*** DATA SUPPLIED Section Begins ***

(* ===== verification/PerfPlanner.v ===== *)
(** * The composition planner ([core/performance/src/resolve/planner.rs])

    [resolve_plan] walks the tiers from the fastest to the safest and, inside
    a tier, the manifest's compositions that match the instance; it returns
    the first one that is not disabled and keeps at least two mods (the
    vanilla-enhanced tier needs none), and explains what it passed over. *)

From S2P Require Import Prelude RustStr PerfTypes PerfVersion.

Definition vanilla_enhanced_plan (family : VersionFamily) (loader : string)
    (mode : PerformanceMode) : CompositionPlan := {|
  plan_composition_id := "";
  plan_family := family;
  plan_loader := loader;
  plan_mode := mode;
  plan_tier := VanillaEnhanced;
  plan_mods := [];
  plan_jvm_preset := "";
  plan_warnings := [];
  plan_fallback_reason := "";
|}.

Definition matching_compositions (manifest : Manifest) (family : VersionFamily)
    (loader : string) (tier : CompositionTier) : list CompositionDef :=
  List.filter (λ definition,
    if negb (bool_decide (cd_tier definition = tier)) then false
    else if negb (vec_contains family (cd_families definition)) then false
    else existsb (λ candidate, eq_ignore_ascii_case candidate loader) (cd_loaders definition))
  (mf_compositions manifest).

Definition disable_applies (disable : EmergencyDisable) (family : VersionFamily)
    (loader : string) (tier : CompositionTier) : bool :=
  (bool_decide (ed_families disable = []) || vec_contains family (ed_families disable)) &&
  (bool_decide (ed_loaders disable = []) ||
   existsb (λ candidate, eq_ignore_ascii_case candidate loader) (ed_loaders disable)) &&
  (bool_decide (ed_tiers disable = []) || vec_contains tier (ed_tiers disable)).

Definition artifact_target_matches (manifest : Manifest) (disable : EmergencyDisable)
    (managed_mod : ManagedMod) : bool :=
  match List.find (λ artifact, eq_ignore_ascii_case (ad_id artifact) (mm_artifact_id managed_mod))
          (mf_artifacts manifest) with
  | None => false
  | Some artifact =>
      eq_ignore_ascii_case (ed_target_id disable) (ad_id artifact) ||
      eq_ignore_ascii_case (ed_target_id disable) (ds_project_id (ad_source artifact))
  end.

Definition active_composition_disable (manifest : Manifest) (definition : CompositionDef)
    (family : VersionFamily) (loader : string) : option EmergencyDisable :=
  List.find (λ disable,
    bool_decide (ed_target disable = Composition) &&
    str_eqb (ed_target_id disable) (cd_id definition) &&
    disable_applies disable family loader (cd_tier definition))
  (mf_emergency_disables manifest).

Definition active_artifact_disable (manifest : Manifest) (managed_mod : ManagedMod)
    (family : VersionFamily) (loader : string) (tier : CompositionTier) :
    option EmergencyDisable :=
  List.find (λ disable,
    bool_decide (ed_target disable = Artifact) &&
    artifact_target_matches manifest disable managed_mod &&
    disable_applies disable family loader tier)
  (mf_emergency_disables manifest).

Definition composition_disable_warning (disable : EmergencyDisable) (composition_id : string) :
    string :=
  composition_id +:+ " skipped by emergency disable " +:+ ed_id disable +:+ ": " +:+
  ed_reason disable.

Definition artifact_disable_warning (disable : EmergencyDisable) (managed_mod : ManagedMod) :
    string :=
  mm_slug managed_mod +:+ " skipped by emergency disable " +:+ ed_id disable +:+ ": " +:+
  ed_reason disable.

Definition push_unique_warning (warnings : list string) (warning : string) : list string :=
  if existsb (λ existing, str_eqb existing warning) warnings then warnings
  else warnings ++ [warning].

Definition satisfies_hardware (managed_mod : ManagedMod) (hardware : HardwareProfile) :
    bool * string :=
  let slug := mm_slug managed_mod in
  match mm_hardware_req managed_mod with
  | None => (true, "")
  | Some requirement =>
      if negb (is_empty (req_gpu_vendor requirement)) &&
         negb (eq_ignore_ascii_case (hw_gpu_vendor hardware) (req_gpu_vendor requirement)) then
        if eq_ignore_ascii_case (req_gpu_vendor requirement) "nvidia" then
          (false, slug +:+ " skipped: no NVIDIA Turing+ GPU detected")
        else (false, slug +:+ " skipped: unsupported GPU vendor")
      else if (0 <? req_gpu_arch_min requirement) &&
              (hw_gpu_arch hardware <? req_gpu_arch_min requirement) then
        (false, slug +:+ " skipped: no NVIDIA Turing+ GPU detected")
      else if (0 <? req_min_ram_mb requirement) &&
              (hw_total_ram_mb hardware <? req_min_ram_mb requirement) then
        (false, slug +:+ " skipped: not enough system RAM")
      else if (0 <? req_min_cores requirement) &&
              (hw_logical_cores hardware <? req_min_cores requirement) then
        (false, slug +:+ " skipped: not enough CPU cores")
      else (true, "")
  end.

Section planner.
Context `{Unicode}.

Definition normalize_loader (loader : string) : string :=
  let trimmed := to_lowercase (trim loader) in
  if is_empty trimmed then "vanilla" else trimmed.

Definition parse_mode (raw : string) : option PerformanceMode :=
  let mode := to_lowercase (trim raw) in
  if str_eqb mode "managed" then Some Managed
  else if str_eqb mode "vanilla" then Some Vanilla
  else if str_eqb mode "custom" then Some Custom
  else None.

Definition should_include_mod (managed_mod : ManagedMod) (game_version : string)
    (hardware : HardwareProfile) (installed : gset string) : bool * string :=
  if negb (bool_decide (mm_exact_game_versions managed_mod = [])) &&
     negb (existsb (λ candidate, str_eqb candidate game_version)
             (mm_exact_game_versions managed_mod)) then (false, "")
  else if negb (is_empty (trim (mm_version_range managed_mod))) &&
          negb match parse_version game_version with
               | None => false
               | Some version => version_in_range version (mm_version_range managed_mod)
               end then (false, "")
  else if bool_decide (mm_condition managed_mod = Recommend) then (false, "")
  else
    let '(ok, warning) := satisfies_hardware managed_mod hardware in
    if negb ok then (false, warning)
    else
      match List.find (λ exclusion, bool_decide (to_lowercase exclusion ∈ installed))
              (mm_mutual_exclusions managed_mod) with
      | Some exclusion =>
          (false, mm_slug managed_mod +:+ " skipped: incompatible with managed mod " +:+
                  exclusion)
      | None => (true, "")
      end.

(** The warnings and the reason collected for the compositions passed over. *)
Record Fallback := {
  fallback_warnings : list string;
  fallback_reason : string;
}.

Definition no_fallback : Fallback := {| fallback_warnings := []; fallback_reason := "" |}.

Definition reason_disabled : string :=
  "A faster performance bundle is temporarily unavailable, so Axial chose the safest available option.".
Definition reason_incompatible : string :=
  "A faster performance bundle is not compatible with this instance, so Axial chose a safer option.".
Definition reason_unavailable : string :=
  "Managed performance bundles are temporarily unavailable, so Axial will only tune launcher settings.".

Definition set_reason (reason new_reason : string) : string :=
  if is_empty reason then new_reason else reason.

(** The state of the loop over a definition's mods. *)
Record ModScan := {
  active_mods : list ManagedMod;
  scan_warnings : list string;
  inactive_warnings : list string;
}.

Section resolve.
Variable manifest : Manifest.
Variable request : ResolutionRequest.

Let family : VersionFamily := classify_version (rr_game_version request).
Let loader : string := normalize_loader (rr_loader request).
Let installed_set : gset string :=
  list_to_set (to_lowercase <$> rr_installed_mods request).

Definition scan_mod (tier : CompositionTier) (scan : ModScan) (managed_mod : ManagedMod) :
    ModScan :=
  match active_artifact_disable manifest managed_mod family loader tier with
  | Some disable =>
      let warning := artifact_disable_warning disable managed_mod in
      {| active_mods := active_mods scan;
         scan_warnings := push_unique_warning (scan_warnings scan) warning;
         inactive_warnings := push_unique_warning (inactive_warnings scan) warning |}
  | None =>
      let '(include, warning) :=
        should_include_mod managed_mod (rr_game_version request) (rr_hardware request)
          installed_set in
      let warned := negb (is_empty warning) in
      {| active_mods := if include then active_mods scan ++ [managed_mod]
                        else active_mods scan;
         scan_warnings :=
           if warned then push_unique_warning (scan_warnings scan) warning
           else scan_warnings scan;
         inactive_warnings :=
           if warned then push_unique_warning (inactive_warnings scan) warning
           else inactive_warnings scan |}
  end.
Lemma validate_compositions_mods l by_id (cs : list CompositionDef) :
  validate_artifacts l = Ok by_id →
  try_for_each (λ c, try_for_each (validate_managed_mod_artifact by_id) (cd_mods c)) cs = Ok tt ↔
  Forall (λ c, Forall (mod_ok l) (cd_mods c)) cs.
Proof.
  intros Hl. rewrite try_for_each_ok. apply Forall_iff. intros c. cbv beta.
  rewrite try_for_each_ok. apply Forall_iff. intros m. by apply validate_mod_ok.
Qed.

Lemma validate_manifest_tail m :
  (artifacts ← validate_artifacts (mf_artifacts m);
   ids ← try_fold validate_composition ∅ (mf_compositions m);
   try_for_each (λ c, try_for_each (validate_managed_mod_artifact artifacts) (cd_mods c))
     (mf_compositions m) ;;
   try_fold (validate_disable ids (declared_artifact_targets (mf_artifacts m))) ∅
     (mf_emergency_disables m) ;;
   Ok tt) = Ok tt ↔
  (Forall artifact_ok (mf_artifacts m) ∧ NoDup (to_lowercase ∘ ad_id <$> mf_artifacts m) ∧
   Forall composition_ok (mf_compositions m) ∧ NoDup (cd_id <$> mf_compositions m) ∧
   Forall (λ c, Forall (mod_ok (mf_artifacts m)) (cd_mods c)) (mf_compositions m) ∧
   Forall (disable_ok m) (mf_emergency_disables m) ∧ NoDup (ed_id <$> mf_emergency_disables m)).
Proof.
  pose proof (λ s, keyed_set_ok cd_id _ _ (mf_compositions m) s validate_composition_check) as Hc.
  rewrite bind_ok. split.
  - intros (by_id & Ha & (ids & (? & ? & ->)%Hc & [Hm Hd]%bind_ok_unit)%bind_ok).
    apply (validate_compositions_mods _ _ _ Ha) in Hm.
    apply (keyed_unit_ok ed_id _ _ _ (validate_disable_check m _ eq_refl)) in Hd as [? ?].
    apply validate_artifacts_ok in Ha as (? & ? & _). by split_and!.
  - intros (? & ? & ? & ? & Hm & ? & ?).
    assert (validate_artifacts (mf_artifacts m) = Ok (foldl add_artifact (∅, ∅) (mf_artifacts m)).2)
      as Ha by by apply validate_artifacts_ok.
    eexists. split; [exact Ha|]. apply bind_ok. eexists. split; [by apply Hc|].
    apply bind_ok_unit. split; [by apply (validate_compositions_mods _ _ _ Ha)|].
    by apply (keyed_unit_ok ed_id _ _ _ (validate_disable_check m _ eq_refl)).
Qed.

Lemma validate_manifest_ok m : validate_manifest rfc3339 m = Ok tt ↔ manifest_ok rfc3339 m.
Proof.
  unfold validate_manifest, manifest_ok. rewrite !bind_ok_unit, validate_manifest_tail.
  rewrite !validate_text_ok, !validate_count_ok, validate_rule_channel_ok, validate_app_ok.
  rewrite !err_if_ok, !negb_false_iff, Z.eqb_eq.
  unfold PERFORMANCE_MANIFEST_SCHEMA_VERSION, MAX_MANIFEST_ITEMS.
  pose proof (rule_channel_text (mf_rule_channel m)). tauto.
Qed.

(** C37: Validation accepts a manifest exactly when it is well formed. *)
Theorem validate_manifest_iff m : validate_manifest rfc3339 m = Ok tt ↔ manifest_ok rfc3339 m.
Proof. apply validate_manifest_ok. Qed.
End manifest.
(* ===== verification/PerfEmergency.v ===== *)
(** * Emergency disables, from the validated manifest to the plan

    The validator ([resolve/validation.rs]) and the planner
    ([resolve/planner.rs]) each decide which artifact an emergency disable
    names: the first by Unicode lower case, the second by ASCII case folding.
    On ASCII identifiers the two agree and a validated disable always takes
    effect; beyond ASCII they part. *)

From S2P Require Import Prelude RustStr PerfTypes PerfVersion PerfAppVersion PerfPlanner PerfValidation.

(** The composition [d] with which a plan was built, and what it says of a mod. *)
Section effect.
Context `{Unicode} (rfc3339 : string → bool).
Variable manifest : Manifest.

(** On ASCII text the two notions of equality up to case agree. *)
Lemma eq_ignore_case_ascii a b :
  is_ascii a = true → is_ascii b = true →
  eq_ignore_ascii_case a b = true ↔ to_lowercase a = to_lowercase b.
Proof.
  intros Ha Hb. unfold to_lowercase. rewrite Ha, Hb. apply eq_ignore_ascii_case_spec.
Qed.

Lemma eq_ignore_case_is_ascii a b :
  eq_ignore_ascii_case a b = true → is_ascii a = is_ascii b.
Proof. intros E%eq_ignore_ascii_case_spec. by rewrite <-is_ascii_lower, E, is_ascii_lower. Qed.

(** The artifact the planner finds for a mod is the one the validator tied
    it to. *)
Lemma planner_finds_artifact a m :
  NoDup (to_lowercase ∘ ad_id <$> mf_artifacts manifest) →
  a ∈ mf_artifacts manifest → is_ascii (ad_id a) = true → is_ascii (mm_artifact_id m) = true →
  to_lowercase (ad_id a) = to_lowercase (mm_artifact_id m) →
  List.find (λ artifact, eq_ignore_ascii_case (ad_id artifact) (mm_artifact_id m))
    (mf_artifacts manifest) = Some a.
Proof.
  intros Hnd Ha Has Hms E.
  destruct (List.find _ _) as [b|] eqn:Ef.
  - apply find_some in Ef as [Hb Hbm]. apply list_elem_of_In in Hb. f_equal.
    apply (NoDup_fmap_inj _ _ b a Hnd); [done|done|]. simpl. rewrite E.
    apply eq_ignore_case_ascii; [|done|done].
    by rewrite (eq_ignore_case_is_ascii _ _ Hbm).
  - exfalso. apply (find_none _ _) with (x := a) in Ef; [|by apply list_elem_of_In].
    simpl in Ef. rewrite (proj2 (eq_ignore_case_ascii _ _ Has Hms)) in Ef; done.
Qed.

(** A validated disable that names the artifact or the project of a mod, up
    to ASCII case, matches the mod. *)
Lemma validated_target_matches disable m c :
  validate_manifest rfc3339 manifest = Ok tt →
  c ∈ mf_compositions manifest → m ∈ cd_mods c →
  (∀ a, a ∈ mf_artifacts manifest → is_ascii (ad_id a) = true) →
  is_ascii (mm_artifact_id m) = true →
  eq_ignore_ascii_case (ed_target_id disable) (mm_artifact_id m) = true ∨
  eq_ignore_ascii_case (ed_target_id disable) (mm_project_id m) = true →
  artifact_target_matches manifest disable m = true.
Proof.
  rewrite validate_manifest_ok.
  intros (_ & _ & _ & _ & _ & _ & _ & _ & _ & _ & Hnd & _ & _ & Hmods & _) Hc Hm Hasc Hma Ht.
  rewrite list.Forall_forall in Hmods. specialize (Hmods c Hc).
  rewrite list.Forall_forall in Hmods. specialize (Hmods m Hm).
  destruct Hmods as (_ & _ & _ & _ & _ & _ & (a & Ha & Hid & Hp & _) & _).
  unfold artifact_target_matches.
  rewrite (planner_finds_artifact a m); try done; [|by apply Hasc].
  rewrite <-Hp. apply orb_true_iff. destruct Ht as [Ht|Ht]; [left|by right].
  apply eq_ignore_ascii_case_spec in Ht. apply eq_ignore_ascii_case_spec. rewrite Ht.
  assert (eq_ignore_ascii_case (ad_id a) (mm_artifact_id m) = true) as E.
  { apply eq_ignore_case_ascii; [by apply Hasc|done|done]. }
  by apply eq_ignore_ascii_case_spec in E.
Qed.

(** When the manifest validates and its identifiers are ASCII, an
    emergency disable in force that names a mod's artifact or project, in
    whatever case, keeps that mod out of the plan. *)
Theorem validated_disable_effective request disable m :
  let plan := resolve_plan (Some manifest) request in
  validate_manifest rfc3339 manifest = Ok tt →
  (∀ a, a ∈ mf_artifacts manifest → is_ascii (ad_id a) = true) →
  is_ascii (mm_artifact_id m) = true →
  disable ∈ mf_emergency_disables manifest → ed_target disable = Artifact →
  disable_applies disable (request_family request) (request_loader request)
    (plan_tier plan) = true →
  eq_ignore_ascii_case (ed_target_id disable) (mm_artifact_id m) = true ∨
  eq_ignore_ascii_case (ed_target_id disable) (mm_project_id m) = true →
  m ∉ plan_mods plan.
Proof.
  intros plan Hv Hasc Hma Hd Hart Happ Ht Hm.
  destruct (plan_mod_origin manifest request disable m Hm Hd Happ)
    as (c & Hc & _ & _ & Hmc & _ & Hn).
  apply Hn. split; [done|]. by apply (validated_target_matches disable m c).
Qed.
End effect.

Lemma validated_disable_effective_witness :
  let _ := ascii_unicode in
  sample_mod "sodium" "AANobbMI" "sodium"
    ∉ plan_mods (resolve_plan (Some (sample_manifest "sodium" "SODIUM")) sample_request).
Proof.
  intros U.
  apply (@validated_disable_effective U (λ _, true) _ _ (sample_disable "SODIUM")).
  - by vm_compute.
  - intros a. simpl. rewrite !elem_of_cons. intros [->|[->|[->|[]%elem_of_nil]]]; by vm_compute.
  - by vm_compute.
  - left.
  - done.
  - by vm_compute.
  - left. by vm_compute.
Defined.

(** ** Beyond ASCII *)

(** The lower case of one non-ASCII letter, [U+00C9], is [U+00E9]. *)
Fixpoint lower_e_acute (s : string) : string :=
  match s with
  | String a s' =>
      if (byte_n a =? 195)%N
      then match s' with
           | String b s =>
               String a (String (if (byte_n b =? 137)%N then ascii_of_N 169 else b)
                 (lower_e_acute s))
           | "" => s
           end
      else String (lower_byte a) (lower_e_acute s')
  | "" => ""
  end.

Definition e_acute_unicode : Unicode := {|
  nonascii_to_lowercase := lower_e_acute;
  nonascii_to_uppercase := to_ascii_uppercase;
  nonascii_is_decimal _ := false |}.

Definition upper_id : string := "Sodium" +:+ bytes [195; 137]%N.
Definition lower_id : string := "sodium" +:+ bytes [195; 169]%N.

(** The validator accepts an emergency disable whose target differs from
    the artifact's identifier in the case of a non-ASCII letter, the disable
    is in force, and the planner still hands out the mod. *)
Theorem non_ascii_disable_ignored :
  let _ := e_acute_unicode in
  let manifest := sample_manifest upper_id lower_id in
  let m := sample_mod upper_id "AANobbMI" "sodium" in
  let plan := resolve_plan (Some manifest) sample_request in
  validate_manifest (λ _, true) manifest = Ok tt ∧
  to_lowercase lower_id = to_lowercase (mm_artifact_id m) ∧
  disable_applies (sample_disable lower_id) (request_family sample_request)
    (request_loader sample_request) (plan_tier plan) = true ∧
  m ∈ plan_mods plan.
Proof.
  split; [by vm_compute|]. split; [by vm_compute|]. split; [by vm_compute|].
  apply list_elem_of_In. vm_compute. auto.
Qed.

*** DATA SUPPLIED Section Ends ***

### ABOUT THIS TASK:
Of the lines above, retype only those from the line containing "(plan_tier plan) = true →" through the line containing "(** The lower", including both, exactly.

### RESPONSE TO THIS EXERCISE:
    (plan_tier plan) = true →
  eq_ignore_ascii_case (ed_target_id disable) (mm_artifact_id m) = true ∨
  eq_ignore_ascii_case (ed_target_id disable) (mm_project_id m) = true →
  m ∉ plan_mods plan.
Proof.
  intros plan Hv Hasc Hma Hd Hart Happ Ht Hm.
  destruct (plan_mod_origin manifest request disable m Hm Hd Happ)
    as (c & Hc & _ & _ & Hmc & _ & Hn).
  apply Hn. split; [done|]. by apply (validated_target_matches disable m c).
Qed.
End effect.

Lemma validated_disable_effective_witness :
  let _ := ascii_unicode in
  sample_mod "sodium" "AANobbMI" "sodium"
    ∉ plan_mods (resolve_plan (Some (sample_manifest "sodium" "SODIUM")) sample_request).
Proof.
  intros U.
  apply (@validated_disable_effective U (λ _, true) _ _ (sample_disable "SODIUM")).
  - by vm_compute.
  - intros a. simpl. rewrite !elem_of_cons. intros [->|[->|[->|[]%elem_of_nil]]]; by vm_compute.
  - by vm_compute.
  - left.
  - done.
  - by vm_compute.
  - left. by vm_compute.
Defined.

(** ** Beyond ASCII *)

(** The lower case of one non-ASCII letter, [U+00C9], is [U+00E9]. *)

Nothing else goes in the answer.